Sometimes, the Taoiseach goes off-script when he is overseas and gets in trouble for telling tall tales, as was the case with the army and the ATMs story he told in Madrid recently. At the climate talks in Paris, however, Enda has landed in hot water for going off script and telling the truth. Enda Kenny's unscripted remarks in Paris reveal Ireland's real position on climate change, and it is unacceptable.
He had one story for the world leaders gathered here in Paris and a completely different story for Paddy back home. In the plenary hall the Taoiseach said 'This requires action by everybody – big and small. Ireland is determined to play its part'. But then he effectively turned to the Irish media present, winked, and said to the audience back home 'don't worry, I didn't mean it'.
In his unscripted remarks to journalists Enda Kenny revealed his Government's real approach to climate action, and it is both cyncical and unsustainable, poltically nevermind environmentally.
He cited the recession as the reason we're not on track to meet our 2020 targets. That makes no sense. The recession is the only reason Ireland met our 2012 Kyoto targets as emissions declined rapidly from 2008. That doesn't make meeting our 2020 targets harder, it makes it easier.
The reason we are not on track to meet our 2020 targets is because this Government has made no concerted effort to do so. It will go through its entire five year term without producing an Action Plan to reduce emissions. Compare that to the Action Plan for Jobs and you see what policy looks like when the Government is serious about setting and meeting targets.
Government purposefully not trying
In fact, Friends of the Earth has reluctantly concluded that the Government is deliberately not trying to meet the 2020 targets, because they want to say to the European Commission 'look, we told you that they were too hard, make our 2030 targets easier'.
This approach is deeply cynical. And it won't work. Every country has its favoured industry and if the Commission grants special treatment to Irish agri-business you can be sure that German carmakers and Polish coal merchants will be next in line. There is already pushback from other members states to Ireland's special pleading for an opt-out for agriculture.

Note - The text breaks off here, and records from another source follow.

(* ===== verification/ApiProtect.v ===== *)
(** * API protection: [internal/engine/api_protect.go]

    Sensitive paths, XML entities, GraphQL and gRPC markers, and the table of
    endpoints seen. The table is the only state [Inspect] changes; it is
    locked for each request, so a history is a list of requests. *)

From S2P Require Import Prelude Float64 GoStr Regexp Types Targets.

#[local] Open Scope string_scope.
#[local] Open Scope Z_scope.

(** [openAPISpecs] is stored and read nowhere; its type is left open. *)
Record APIProtection (Spec : Type) : Type := mkApi {
  openAPISpecs : Spec;
  shadowAPIPaths : gmap string Z;
  maxQueryDepth : Z
}.
Arguments mkApi {Spec} _ _ _.
Arguments openAPISpecs {Spec} _.
Arguments shadowAPIPaths {Spec} _.
Arguments maxQueryDepth {Spec} _.

Definition graphQLPatterns : list string :=
  ["(?i)query\s+\w+\s*\{"; "(?i)mutation\s+\w+\s*\{"; "(?i)subscription\s+\w+\s*\{"; "(?i)__schema\s*\{";
   "(?i)__type\s*\{"; "(?i)introspection"; "(?i)__typename"].

Definition sensitivePaths : list string :=
  ["(?i)/api/v?\d*/?$"; "(?i)/swagger|/docs|/openapi|/api-docs"; "(?i)/graphql"; "(?i)/grpc";
   "(?i)/.env|/config|/debug|/admin"; "(?i)/actuator|/health|/info|/metrics";
   "(?i)/wp-admin|/administrator|/backup"; "(?i)/\.git|/\.svn|/\.hg"; "(?i)/\*|/\.\*"].

Lemma api_patterns_compile : forallb compiles (graphQLPatterns ++ sensitivePaths)%list = true.
Proof. by vm_compute. Qed.

Definition NewAPIProtection {Spec} (empty : Spec) : APIProtection Spec := mkApi empty ∅ 10.
Definition LoadOpenAPISpec {Spec} (spec : Spec) (p : APIProtection Spec) : APIProtection Spec :=
  mkApi spec (shadowAPIPaths p) (maxQueryDepth p).

Section api.
Context {Spec : Type} `{Unicode} `{MapRange (list string)}.

Definition detectOWASPTop10 (ctx : RequestContext) : option Decision :=
  (if String.eqb (Method ctx) "OPTIONS" && String.eqb (Path ctx) "/"
   then Some (decision ActionMonitor "API001" "API Discovery Attempt" "medium" 30
                (Sprintf "OPTIONS / from %s" [AStr (RealIP ctx)])) else None)
  <||> (if any_match sensitivePaths (Path ctx)
        then Some (decision ActionBlock "API002" "Sensitive API Path Access" "high" 70
                     (Sprintf "sensitive path access: %s" [AStr (Path ctx)])) else None)
  <||> (if Contains (header ctx "Content-Type") "application/xml"
           && Contains (body_str ctx) "<"
           && (Contains (body_str ctx) "<!ENTITY" || Contains (body_str ctx) "<!DOCTYPE")
        then Some (decision ActionBlock "API003" "XXE Injection" "critical" 90
                     (lit "XML external entity injection detected")) else None)
  <||> (if String.eqb (header ctx "Content-Length") "0" && String.eqb (Method ctx) "POST"
           && Contains (Path ctx) "/api/"
        then Some (decision ActionMonitor "API004" "Empty POST to API" "low" 10
                     (Sprintf "empty POST body to %s" [AStr (Path ctx)])) else None).

(** The body followed by the query parameters, in range order. *)
Definition graphql_text (ctx : RequestContext) : string :=
  fold_left (fun s p => s ++ fst p ++ "=" ++ String.concat "" (snd p) ++ " ")
    (map_range (QueryParams ctx)) (body_str ctx).

Definition detectGraphQLAbuse (p : APIProtection Spec) (ctx : RequestContext) : option Decision :=
  if negb (Contains (Path ctx) "graphql") && negb (Contains (Path ctx) "gql") then None
  else
    let bodyStr := graphql_text ctx in
    (if Contains bodyStr "__schema" || Contains bodyStr "__type" || Contains bodyStr "introspection"
     then Some (decision ActionBlock "API005" "GraphQL Introspection Blocked" "high" 70
                  (lit "graphql introspection query blocked")) else None)
    <||> (if Contains bodyStr "__typename" && (maxQueryDepth p <? Count bodyStr "{")
          then Some (decision ActionBlock "API006" "GraphQL Query Depth Exceeded" "high" 65
                       (Sprintf "graphql query depth exceeds limit of %d" [AInt (maxQueryDepth p)])) else None)
    <||> (if any_match graphQLPatterns bodyStr
          then Some (decision ActionMonitor "API007" "GraphQL Query Detected" "low" 5
                       (lit "graphql query detected")) else None).

Definition detectGRPCAttack (ctx : RequestContext) : option Decision :=
  if HasPrefix (header ctx "Content-Type") "application/grpc" && Contains (header ctx "Content-Type") "proto"
  then Some (decision ActionMonitor "API008" "gRPC Request" "low" 5 (lit "gRPC request detected"))
  else None.

Definition detectOpenAPIAbuse (ctx : RequestContext) : option Decision :=
  if HasSuffix (Path ctx) "/" || HasSuffix (Path ctx) "?"
  then Some (decision ActionMonitor "API009" "OpenAPI Schema Violation" "low" 5
               (Sprintf "path format violation: %s" [AStr (Path ctx)]))
  else None.

(** The endpoint of a path: its first two parts. *)
Definition endpoint_of (path : string) : option string :=
  if HasPrefix path "/api/" || HasPrefix path "/v1/" || HasPrefix path "/v2/" then
    match Split (TrimPrefix path "/") "/" with
    | a :: b :: _ => Some (a ++ "/" ++ b)
    | _ => None
    end
  else None.

Definition detectShadowAPI (ctx : RequestContext) (p : APIProtection Spec)
    : option Decision * APIProtection Spec :=
  match endpoint_of (Path ctx) with
  | None => (None, p)
  | Some endpoint =>
      let count := incr (lookup_default 0 (shadowAPIPaths p) endpoint) in
      (if (count <? 2) && (count =? 1)
       then Some (decision ActionMonitor "API010" "Unknown API Endpoint" "low" 10
                    (Sprintf "unknown API endpoint accessed: %s" [AStr endpoint]))
       else None,
       mkApi (openAPISpecs p) (<[endpoint := count]> (shadowAPIPaths p)) (maxQueryDepth p))
  end.

Definition Inspect (ctx : RequestContext) (p : APIProtection Spec)
    : option Decision * APIProtection Spec :=
  match detectOWASPTop10 ctx <||> detectGraphQLAbuse p ctx <||> detectGRPCAttack ctx
        <||> detectOpenAPIAbuse ctx with
  | Some d => (Some d, p)
  | None => detectShadowAPI ctx p
  end.

(** ** Lemmas *)

(** The depth rule asks for "__typename", which holds "__type": the rule
    before it has already blocked. *)
Lemma API006_dead p ctx d : detectGraphQLAbuse p ctx = Some d -> RuleID d <> "API006".
Proof.
  unfold detectGraphQLAbuse. case_match; [done|].
  assert (Contains (graphql_text ctx) "__typename" = true -> Contains (graphql_text ctx) "__type" = true) as Ht.
  { rewrite !Contains_spec. intros (a & b & ->). exists a, ("name" ++ b). done. }
  destruct (Contains (graphql_text ctx) "__type").
  - rewrite orb_true_r. cbn [orb or_else]. by intros [= <-].
  - destruct (Contains (graphql_text ctx) "__typename"); [by specialize (Ht eq_refl)|].
    cbn [andb or_else]. repeat case_match; cbn [or_else]; intros [= <-]; done.
Qed.

(** ** Histories *)

Fixpoint runs (ctxs : list RequestContext) (p : APIProtection Spec) : APIProtection Spec :=
  match ctxs with [] => p | ctx :: ctxs => runs ctxs (snd (Inspect ctx p)) end.

(** A request gets past the stateless checks to the endpoint table. *)
Definition reaches (p : APIProtection Spec) (e : string) (ctx : RequestContext) : bool :=
  match detectOWASPTop10 ctx <||> detectGraphQLAbuse p ctx <||> detectGRPCAttack ctx
        <||> detectOpenAPIAbuse ctx with
  | Some _ => false
  | None => bool_decide (endpoint_of (Path ctx) = Some e)
  end.

Definition seen (e : string) (p : APIProtection Spec) : Z := lookup_default 0 (shadowAPIPaths p) e.

Lemma Inspect_depth ctx p : maxQueryDepth (snd (Inspect ctx p)) = maxQueryDepth p.
Proof. unfold Inspect, detectShadowAPI. by repeat case_match. Qed.

Lemma reaches_depth p q e ctx : maxQueryDepth p = maxQueryDepth q -> reaches p e ctx = reaches q e ctx.
Proof. intros E. unfold reaches, detectGraphQLAbuse. by rewrite E. Qed.

Lemma seen_step e ctx p :
  0 <= seen e p < max64 -> seen e (snd (Inspect ctx p)) = seen e p + if reaches p e ctx then 1 else 0.
Proof.
  intros Hs. unfold Inspect, reaches. case_match; [cbn [snd]; lia|]. unfold detectShadowAPI.
  destruct (endpoint_of (Path ctx)) as [e'|]; cbn [snd]; [|rewrite bool_decide_false by done; lia].
  unfold seen, lookup_default in *. cbn [shadowAPIPaths]. destruct (decide (e' = e)) as [->|Hne].
  - rewrite lookup_insert_eq, bool_decide_true by done. cbn [default from_option].
    apply incr_small. unfold min64. lia.
  - rewrite lookup_insert_ne, bool_decide_false by congruence. lia.
Qed.

Lemma seen_runs e ctxs p :
  0 <= seen e p -> seen e p + len ctxs < max64 ->
  seen e (runs ctxs p) = seen e p + count_of (reaches p e) ctxs.
Proof.
  revert p. induction ctxs as [|ctx ctxs IH]; intros p Hnn Hb; cbn [runs]; [rewrite count_of_nil; lia|].
  rewrite len_cons in Hb. pose proof (len_nonneg ctxs).
  pose proof (seen_step e ctx p ltac:(lia)) as Hs. rewrite count_of_cons.
  rewrite IH by (rewrite Hs; destruct (reaches p e ctx); lia). rewrite Hs.
  assert (count_of (reaches (snd (Inspect ctx p)) e) ctxs = count_of (reaches p e) ctxs) as ->; [|lia].
  unfold count_of. f_equal. apply list_filter_iff. intros x.
  by rewrite (reaches_depth _ p) by apply Inspect_depth.
Qed.

(** The table of endpoints counts exactly: after any history a request
    for an endpoint that reaches the table is reported as unknown when no
    request of the history for that endpoint reached it, and passes silently
    otherwise. *)
Theorem shadow_endpoint_reported_once empty ctxs ctx e :
  let p0 : APIProtection Spec := NewAPIProtection empty in
  len ctxs < 2 ^ 62 -> reaches p0 e ctx = true ->
  fst (Inspect ctx (runs ctxs p0)) =
  if existsb (reaches p0 e) ctxs then None
  else Some (decision ActionMonitor "API010" "Unknown API Endpoint" "low" 10
               (Sprintf "unknown API endpoint accessed: %s" [AStr e])).
Proof.
  cbn zeta. set (p0 := NewAPIProtection empty). intros Hl Hr.
  pose proof (seen_runs e ctxs p0 ltac:(done) ltac:(change (seen e p0) with 0; unfold max64; lia)) as Hs.
  change (seen e p0) with 0 in Hs.
  assert (maxQueryDepth (runs ctxs p0) = maxQueryDepth p0) as Hd.
  { clear -H. generalize p0. induction ctxs as [|c ctxs IH]; intros p; [done|]. cbn [runs]. by rewrite IH, Inspect_depth. }
  rewrite (reaches_depth p0 (runs ctxs p0)) in Hr by done.
  unfold Inspect. unfold reaches in Hr. case_match; [done|]. apply bool_decide_eq_true in Hr.
  unfold detectShadowAPI. rewrite Hr. fold (seen e (runs ctxs p0)). rewrite Hs, Z.add_0_l. cbn [fst].
  pose proof (count_of_le (reaches p0 e) ctxs) as Hc.
  rewrite incr_small by (unfold min64, max64; lia).
  assert (existsb (reaches p0 e) ctxs = (0 <? count_of (reaches p0 e) ctxs)) as ->.
  { clear. induction ctxs as [|c ctxs IH]; [done|]. cbn [existsb]. rewrite count_of_cons, IH.
    pose proof (count_of_le (reaches p0 e) ctxs). destruct (reaches p0 e c); cbn [orb];
      symmetry; [apply Z.ltb_lt; lia|]. by rewrite Z.add_0_l. }
  destruct (Z.ltb_spec 0 (count_of (reaches p0 e) ctxs)).
  - rewrite (proj2 (Z.eqb_neq _ _)) by lia. by rewrite andb_false_r.
  - replace (count_of (reaches p0 e) ctxs) with 0 by lia. done.
Qed.

End api.

#[local] Existing Instance unicode_ascii.

Definition api_request (path : string) : RequestContext :=
  mkContext None None "" "" "" path "GET" ∅ ∅ ∅ ∅ None "" "" "" "" "" 0 f0 f0 [] false false 0 (lit "") "" "" "" "".

Lemma shadow_endpoint_reported_once_witness :
  fst (Inspect (api_request "/v1/users/7") (runs [api_request "/v1/orders"; api_request "/v1/users/1"]
         (NewAPIProtection tt))) = None.
Proof.
  rewrite (shadow_endpoint_reported_once tt _ _ "v1/users"); [by vm_compute|done|by vm_compute].
Defined.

It would be far more effective, not to mention ethical, to be seen to be doing everything we can to reduce emissions, in all sectors, to get as close as possible to our 2020 target and meanwhile make the case for a new EU-wide scheme for agricultral emissions from 2020 on.
I see no reason to believe that when they come to set national targets for 2030 that either the Commission or other member states will be inclined to reward Irish inaction, espcially not that we are the fastest growing economy in Europe.
And on climate finance what sounded like the announcement of an increase in the speech was actually a fudge. The €175 million the Taoiseach promised over the next 5 years is no more than existing Irish Aid spending repeated into the future. There was no concrete pledge to the Green Climate Fund beyond the €2 million promised for 2016. To reach the EU average Ireland would need to commit €45 million over four years but the Taoiseach came to Paris empty-handed after Ministers Kelly and Noonan could not agree how to raise it.